### TASK TO COMPLETE
Among the entries below, find the lines holding "dflt" and copy them.

(RECORDS FOR PROCESSING begins)

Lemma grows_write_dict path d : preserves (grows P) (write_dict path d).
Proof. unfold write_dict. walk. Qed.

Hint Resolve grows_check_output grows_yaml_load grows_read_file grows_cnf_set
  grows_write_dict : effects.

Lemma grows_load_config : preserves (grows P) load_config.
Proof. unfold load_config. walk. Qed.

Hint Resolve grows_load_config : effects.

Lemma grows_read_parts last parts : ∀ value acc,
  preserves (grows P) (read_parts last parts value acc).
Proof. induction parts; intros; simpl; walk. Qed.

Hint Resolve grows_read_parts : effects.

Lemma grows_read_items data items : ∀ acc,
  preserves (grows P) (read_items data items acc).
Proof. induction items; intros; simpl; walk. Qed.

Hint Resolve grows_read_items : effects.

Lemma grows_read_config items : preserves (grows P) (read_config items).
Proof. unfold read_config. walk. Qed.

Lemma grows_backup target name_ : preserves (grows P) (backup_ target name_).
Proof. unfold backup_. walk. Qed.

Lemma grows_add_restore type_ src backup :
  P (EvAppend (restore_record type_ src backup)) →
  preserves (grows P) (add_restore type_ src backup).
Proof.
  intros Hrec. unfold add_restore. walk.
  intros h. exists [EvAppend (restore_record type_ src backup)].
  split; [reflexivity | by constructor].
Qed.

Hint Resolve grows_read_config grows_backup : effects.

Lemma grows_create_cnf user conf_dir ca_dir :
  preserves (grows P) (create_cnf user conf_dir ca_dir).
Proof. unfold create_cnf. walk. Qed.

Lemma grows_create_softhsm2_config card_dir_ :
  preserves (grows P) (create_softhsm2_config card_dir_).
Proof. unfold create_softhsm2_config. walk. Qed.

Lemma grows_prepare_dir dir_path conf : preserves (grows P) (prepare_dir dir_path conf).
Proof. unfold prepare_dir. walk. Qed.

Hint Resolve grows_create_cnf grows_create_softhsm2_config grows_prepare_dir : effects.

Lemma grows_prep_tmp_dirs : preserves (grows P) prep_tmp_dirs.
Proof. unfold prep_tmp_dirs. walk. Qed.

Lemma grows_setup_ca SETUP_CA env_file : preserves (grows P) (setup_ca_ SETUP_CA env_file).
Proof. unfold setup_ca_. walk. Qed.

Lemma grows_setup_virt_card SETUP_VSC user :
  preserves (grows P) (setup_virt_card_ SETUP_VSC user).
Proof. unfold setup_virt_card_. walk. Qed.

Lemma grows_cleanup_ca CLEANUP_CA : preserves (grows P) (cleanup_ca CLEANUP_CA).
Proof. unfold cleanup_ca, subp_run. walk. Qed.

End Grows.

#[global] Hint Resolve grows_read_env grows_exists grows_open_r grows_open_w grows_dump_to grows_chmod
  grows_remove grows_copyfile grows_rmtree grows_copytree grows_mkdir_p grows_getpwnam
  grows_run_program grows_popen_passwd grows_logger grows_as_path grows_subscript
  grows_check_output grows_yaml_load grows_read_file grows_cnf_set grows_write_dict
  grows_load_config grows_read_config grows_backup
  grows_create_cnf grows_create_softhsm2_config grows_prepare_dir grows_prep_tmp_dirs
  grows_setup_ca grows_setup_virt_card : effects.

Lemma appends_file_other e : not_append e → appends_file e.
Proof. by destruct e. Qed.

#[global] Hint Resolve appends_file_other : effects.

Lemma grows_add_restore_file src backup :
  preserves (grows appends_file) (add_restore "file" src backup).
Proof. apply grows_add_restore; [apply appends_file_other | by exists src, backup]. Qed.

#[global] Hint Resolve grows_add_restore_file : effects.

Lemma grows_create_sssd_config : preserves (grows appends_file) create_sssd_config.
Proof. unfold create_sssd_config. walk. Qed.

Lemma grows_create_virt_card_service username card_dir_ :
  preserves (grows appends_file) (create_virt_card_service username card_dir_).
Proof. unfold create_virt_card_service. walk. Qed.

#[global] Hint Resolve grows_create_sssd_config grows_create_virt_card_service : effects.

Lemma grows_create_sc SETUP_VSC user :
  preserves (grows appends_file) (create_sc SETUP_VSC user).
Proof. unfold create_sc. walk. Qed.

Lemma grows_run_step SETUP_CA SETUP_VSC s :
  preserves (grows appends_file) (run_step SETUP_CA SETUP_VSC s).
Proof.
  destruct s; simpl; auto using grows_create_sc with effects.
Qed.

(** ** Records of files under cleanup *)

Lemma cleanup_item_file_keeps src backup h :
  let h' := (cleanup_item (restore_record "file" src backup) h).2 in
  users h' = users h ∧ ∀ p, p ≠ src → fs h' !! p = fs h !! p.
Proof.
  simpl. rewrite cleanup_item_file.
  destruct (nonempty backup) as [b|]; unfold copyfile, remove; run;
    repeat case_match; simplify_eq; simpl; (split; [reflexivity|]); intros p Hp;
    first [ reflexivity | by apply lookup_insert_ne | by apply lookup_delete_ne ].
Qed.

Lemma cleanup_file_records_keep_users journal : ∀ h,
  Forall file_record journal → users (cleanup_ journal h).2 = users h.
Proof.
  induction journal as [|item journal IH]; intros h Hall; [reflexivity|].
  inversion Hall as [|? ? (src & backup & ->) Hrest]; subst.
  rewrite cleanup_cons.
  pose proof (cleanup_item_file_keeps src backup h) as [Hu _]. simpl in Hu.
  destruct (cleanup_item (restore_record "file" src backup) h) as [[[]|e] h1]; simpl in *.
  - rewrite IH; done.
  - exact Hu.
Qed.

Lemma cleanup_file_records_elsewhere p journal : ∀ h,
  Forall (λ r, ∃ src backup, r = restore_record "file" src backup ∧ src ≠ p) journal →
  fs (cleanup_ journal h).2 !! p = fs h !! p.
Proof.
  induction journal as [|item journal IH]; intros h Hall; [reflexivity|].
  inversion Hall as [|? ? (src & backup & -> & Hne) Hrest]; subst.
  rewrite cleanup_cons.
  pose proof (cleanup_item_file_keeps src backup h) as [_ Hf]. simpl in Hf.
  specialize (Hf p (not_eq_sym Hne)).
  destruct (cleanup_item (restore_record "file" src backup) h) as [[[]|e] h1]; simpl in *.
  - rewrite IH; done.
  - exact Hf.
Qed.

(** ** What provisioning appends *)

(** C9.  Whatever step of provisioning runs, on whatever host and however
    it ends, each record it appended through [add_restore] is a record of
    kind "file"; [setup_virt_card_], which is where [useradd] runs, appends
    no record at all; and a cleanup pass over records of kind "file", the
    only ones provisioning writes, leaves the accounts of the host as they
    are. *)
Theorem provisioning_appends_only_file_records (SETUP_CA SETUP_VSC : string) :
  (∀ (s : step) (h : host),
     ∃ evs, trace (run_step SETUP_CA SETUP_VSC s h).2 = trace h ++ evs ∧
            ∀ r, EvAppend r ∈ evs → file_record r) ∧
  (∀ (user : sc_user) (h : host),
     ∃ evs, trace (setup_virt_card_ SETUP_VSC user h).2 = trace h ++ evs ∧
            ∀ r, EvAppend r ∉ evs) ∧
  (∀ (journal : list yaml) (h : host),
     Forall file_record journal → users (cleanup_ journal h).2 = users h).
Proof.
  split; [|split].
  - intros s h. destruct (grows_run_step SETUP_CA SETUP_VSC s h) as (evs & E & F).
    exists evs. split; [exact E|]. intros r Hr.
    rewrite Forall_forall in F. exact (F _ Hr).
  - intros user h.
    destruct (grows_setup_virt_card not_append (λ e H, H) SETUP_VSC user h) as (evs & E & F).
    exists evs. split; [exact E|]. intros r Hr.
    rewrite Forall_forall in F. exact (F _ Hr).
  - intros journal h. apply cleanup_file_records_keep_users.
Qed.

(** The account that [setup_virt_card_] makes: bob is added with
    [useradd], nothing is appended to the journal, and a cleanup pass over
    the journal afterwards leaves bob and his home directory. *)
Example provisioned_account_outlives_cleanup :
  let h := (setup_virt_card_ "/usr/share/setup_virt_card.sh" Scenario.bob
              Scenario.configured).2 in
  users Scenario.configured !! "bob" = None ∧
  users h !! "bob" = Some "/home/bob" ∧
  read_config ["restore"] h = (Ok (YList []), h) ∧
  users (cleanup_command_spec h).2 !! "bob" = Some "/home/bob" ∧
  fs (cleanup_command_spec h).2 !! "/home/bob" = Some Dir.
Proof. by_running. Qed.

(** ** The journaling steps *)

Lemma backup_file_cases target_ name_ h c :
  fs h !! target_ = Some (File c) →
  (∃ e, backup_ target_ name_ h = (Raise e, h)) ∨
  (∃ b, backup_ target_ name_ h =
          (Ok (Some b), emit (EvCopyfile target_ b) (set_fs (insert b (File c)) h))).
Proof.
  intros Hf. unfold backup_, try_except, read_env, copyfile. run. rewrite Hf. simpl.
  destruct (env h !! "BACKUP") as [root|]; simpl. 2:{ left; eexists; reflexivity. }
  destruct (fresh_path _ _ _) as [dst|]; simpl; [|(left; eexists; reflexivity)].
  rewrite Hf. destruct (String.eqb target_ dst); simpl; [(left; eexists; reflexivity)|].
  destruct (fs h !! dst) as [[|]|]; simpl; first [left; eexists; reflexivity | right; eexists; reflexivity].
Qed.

(RECORDS FOR PROCESSING ends)
(RECORDS FOR PROCESSING begins)

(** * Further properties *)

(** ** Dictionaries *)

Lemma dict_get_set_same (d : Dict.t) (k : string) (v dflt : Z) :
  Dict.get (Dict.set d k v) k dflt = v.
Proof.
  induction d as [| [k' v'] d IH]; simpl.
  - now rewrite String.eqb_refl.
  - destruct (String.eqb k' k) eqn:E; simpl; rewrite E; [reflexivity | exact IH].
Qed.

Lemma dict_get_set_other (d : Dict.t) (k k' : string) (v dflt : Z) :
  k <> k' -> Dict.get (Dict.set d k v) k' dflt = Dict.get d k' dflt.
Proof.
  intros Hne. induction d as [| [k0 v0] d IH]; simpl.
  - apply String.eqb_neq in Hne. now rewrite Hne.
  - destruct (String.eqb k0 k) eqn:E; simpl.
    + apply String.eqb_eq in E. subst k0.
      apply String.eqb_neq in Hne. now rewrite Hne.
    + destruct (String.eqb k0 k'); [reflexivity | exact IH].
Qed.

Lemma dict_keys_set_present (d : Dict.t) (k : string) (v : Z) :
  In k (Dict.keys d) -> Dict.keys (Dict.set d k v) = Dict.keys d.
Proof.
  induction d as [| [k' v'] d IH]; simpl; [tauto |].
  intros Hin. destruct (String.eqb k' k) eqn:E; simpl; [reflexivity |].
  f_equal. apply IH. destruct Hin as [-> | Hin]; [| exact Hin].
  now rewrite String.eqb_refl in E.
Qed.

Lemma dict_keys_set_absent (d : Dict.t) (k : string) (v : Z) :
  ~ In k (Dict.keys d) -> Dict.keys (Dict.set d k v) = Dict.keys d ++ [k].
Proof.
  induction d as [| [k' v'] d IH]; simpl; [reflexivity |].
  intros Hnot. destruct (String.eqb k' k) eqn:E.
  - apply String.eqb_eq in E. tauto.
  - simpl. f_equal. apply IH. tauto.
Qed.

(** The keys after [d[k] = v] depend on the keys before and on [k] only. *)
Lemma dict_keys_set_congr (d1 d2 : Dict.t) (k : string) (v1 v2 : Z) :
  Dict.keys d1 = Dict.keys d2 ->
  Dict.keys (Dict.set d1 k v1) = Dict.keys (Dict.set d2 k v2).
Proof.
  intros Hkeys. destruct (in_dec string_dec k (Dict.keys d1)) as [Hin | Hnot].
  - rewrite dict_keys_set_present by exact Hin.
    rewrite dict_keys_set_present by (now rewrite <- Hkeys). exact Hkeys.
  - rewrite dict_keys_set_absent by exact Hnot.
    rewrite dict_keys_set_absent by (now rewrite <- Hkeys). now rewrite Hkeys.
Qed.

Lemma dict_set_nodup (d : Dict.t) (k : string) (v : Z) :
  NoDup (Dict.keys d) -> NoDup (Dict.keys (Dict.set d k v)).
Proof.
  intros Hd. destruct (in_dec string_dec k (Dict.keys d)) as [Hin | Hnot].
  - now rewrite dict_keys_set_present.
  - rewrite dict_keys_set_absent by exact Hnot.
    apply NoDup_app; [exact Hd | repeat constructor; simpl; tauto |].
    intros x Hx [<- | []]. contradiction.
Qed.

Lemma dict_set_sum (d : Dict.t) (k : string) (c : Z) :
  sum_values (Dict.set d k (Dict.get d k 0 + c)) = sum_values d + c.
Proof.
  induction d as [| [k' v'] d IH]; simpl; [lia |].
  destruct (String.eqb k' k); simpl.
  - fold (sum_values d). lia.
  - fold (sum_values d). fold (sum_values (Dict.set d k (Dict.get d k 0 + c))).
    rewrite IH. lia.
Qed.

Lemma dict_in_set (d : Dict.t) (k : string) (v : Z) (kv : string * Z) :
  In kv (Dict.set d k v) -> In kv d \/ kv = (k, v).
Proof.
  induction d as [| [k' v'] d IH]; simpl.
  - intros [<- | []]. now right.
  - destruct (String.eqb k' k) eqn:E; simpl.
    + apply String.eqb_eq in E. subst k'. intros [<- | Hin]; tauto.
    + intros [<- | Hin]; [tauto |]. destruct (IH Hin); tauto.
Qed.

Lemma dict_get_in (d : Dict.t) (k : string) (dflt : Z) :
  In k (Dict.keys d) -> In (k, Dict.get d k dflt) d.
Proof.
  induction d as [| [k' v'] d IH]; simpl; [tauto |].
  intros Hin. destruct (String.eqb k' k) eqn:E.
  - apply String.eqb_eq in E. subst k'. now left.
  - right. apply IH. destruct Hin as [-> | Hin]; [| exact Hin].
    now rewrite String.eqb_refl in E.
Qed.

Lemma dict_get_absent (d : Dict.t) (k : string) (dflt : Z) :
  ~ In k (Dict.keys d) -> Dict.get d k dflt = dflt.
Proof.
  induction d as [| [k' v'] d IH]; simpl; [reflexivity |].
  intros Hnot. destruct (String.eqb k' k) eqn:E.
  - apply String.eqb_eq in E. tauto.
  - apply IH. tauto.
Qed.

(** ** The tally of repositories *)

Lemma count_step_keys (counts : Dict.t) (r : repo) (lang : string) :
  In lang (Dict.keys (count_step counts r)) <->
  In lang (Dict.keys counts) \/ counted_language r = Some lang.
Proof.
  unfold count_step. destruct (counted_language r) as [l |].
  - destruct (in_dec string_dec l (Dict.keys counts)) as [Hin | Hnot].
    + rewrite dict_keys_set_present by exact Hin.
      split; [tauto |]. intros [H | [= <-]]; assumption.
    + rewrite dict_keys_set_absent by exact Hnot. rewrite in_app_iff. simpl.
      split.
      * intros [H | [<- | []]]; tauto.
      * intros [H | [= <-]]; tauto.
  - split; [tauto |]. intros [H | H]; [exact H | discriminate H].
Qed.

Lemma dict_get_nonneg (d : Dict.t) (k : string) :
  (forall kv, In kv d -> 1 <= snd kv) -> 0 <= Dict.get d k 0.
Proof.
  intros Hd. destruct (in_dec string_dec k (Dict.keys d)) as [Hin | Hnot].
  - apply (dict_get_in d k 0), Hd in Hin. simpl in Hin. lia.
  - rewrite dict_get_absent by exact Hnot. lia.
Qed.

(RECORDS FOR PROCESSING ends)

### SOLUTION
Lemma dict_get_set_same (d : Dict.t) (k : string) (v dflt : Z) :
  Dict.get (Dict.set d k v) k dflt = v.
Lemma dict_get_set_other (d : Dict.t) (k k' : string) (v dflt : Z) :
  k <> k' -> Dict.get (Dict.set d k v) k' dflt = Dict.get d k' dflt.
Lemma dict_get_in (d : Dict.t) (k : string) (dflt : Z) :
  In k (Dict.keys d) -> In (k, Dict.get d k dflt) d.
Lemma dict_get_absent (d : Dict.t) (k : string) (dflt : Z) :
  ~ In k (Dict.keys d) -> Dict.get d k dflt = dflt.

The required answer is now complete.